Collected data entries:
—————

(** ** The regular expressions of the two tools

    Each expression is used with one fixed pattern; it is embedded as the
    scanner that [re] runs for that pattern.  [re.sub] tries the pattern at
    every position from left to right, replaces a match and resumes after
    it, and copies a character at which nothing matches. *)

Module Re.
Import PyStr.

(** Length of the rest of a string literal, the opening quote already read:
    the first alternative of the comment pattern is a double quote, any
    number of repetitions of either a backslash with the character after it
    or one character that is neither a double quote nor a backslash, and a
    double quote.  The repetitions leave no choice, so the match is found
    without backtracking or there is none. *)
Fixpoint string_body (s : string) : option nat :=
  match s with
  | EmptyString => None
  | String c s' =>
      if Ascii.eqb c DQ then Some 1
      else if Ascii.eqb c BSL then
        match s' with
        | EmptyString => None
        | String _ s'' => option_map (fun n => 2 + n) (string_body s'')
        end
      else option_map S (string_body s')
  end.

(** Length of [.*?$] under MULTILINE and DOTALL: up to the next LF or the
    end of the text. *)
Fixpoint line_rest (s : string) : nat :=
  match s with
  | EmptyString => 0
  | String c s' => if Ascii.eqb c LF then 0 else S (line_rest s')
  end.

(** Length of [.*?\*/] under DOTALL: up to and with the first [*/]. *)
Fixpoint block_rest (s : string) : option nat :=
  match s with
  | EmptyString => None
  | String c s' =>
      if Ascii.eqb c "*" && prefix "/" s' then Some 2
      else option_map S (block_rest s')
  end.

(** The match of the comment pattern (a string literal, or [//.*?$], or
    [/\*.*?\*/]) at the head of [s]: whether it is a string literal, and its
    length. *)
Definition token_at (s : string) : option (bool * nat) :=
  match s with
  | EmptyString => None
  | String c s' =>
      if Ascii.eqb c DQ then
        option_map (fun n => (true, S n)) (string_body s')
      else if Ascii.eqb c "/" then
        match s' with
        | String d s'' =>
            if Ascii.eqb d "/" then Some (false, 2 + line_rest s'')
            else if Ascii.eqb d "*" then
              option_map (fun n => (false, 2 + n)) (block_rest s'')
            else None
        | EmptyString => None
        end
      else None
  end.

(** [re.sub] of that pattern with [replacer]: a string literal is copied, a
    comment is replaced by the empty string.  [skip] characters of the
    current match are still to be read, and [keep] tells whether they are
    copied. *)
Fixpoint sub_comments (skip : nat) (keep : bool) (s : string) : string :=
  match s with
  | EmptyString => EmptyString
  | String c s' =>
      match skip with
      | S k =>
          if keep then String c (sub_comments k keep s')
          else sub_comments k keep s'
      | O =>
          match token_at s with
          | Some (true, S k) => String c (sub_comments k true s')
          | Some (false, S k) => sub_comments k false s'
          | _ => String c (sub_comments 0 true s')
          end
      end
  end.

(** After a comma: the length of [\s*] when a closing brace or bracket
    follows it. *)
Fixpoint spaces_then_close (s : string) : option nat :=
  match s with
  | EmptyString => None
  | String c s' =>
      if Ascii.eqb c "}" || Ascii.eqb c "]" then Some 0
      else if isspace c then option_map S (spaces_then_close s')
      else None
  end.

(** [re.sub(r',\s*([}\]])', r'\1', text)]: the comma and the white space
    are dropped, the closing character stays. *)
Fixpoint sub_trailing_commas (skip : nat) (s : string) : string :=
  match s with
  | EmptyString => EmptyString
  | String c s' =>
      match skip with
      | S k => sub_trailing_commas k s'
      | O =>
          if Ascii.eqb c "," then
            match spaces_then_close s' with
            | Some k => sub_trailing_commas k s'
            | None => String c (sub_trailing_commas 0 s')
            end
          else String c (sub_trailing_commas 0 s')
      end
  end.

Fixpoint drop_commas (s : string) : string :=
  match s with
  | String c s' => if Ascii.eqb c "," then drop_commas s' else s
  | EmptyString => EmptyString
  end.

(** [re.sub(r'^\s*,+', '', after)]: without MULTILINE the pattern can match
    at the start of the text only. *)
Definition sub_leading_commas (after : string) : string :=
  match lstrip after with
  | String c r => if Ascii.eqb c "," then drop_commas r else after
  | EmptyString => after
  end.

(** [re.search(r'\{[\s\S]*?\}', text)]: from the first opening brace to the
    first closing brace after it. *)
Definition search_object_lazy (text : string) : option string :=
  match find "{" text with
  | None => None
  | Some i =>
      match find "}" (drop (S i) text) with
      | None => None
      | Some j => Some (slice i (S i + j + 1) text)
      end
  end.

—————

> [What is needed]: Would you write out each entry precisely as it is given?

> [Result below]:
(** ** The regular expressions of the two tools

    Each expression is used with one fixed pattern; it is embedded as the
    scanner that [re] runs for that pattern.  [re.sub] tries the pattern at
    every position from left to right, replaces a match and resumes after
    it, and copies a character at which nothing matches. *)

Module Re.
Import PyStr.

(** Length of the rest of a string literal, the opening quote already read:
    the first alternative of the comment pattern is a double quote, any
    number of repetitions of either a backslash with the character after it
    or one character that is neither a double quote nor a backslash, and a
    double quote.  The repetitions leave no choice, so the match is found
    without backtracking or there is none. *)
Fixpoint string_body (s : string) : option nat :=
  match s with
  | EmptyString => None
  | String c s' =>
      if Ascii.eqb c DQ then Some 1
      else if Ascii.eqb c BSL then
        match s' with
        | EmptyString => None
        | String _ s'' => option_map (fun n => 2 + n) (string_body s'')
        end
      else option_map S (string_body s')
  end.

(** Length of [.*?$] under MULTILINE and DOTALL: up to the next LF or the
    end of the text. *)
Fixpoint line_rest (s : string) : nat :=
  match s with
  | EmptyString => 0
  | String c s' => if Ascii.eqb c LF then 0 else S (line_rest s')
  end.

(** Length of [.*?\*/] under DOTALL: up to and with the first [*/]. *)
Fixpoint block_rest (s : string) : option nat :=
  match s with
  | EmptyString => None
  | String c s' =>
      if Ascii.eqb c "*" && prefix "/" s' then Some 2
      else option_map S (block_rest s')
  end.

(** The match of the comment pattern (a string literal, or [//.*?$], or
    [/\*.*?\*/]) at the head of [s]: whether it is a string literal, and its
    length. *)
Definition token_at (s : string) : option (bool * nat) :=
  match s with
  | EmptyString => None
  | String c s' =>
      if Ascii.eqb c DQ then
        option_map (fun n => (true, S n)) (string_body s')
      else if Ascii.eqb c "/" then
        match s' with
        | String d s'' =>
            if Ascii.eqb d "/" then Some (false, 2 + line_rest s'')
            else if Ascii.eqb d "*" then
              option_map (fun n => (false, 2 + n)) (block_rest s'')
            else None
        | EmptyString => None
        end
      else None
  end.

(** [re.sub] of that pattern with [replacer]: a string literal is copied, a
    comment is replaced by the empty string.  [skip] characters of the
    current match are still to be read, and [keep] tells whether they are
    copied. *)
Fixpoint sub_comments (skip : nat) (keep : bool) (s : string) : string :=
  match s with
  | EmptyString => EmptyString
  | String c s' =>
      match skip with
      | S k =>
          if keep then String c (sub_comments k keep s')
          else sub_comments k keep s'
      | O =>
          match token_at s with
          | Some (true, S k) => String c (sub_comments k true s')
          | Some (false, S k) => sub_comments k false s'
          | _ => String c (sub_comments 0 true s')
          end
      end
  end.

(** After a comma: the length of [\s*] when a closing brace or bracket
    follows it. *)
Fixpoint spaces_then_close (s : string) : option nat :=
  match s with
  | EmptyString => None
  | String c s' =>
      if Ascii.eqb c "}" || Ascii.eqb c "]" then Some 0
      else if isspace c then option_map S (spaces_then_close s')
      else None
  end.

(** [re.sub(r',\s*([}\]])', r'\1', text)]: the comma and the white space
    are dropped, the closing character stays. *)
Fixpoint sub_trailing_commas (skip : nat) (s : string) : string :=
  match s with
  | EmptyString => EmptyString
  | String c s' =>
      match skip with
      | S k => sub_trailing_commas k s'
      | O =>
          if Ascii.eqb c "," then
            match spaces_then_close s' with
            | Some k => sub_trailing_commas k s'
            | None => String c (sub_trailing_commas 0 s')
            end
          else String c (sub_trailing_commas 0 s')
      end
  end.

Fixpoint drop_commas (s : string) : string :=
  match s with
  | String c s' => if Ascii.eqb c "," then drop_commas s' else s
  | EmptyString => EmptyString
  end.

(** [re.sub(r'^\s*,+', '', after)]: without MULTILINE the pattern can match
    at the start of the text only. *)
Definition sub_leading_commas (after : string) : string :=
  match lstrip after with
  | String c r => if Ascii.eqb c "," then drop_commas r else after
  | EmptyString => after
  end.

(** [re.search(r'\{[\s\S]*?\}', text)]: from the first opening brace to the
    first closing brace after it. *)
Definition search_object_lazy (text : string) : option string :=
  match find "{" text with
  | None => None
  | Some i =>
      match find "}" (drop (S i) text) with
      | None => None
      | Some j => Some (slice i (S i + j + 1) text)
      end
  end.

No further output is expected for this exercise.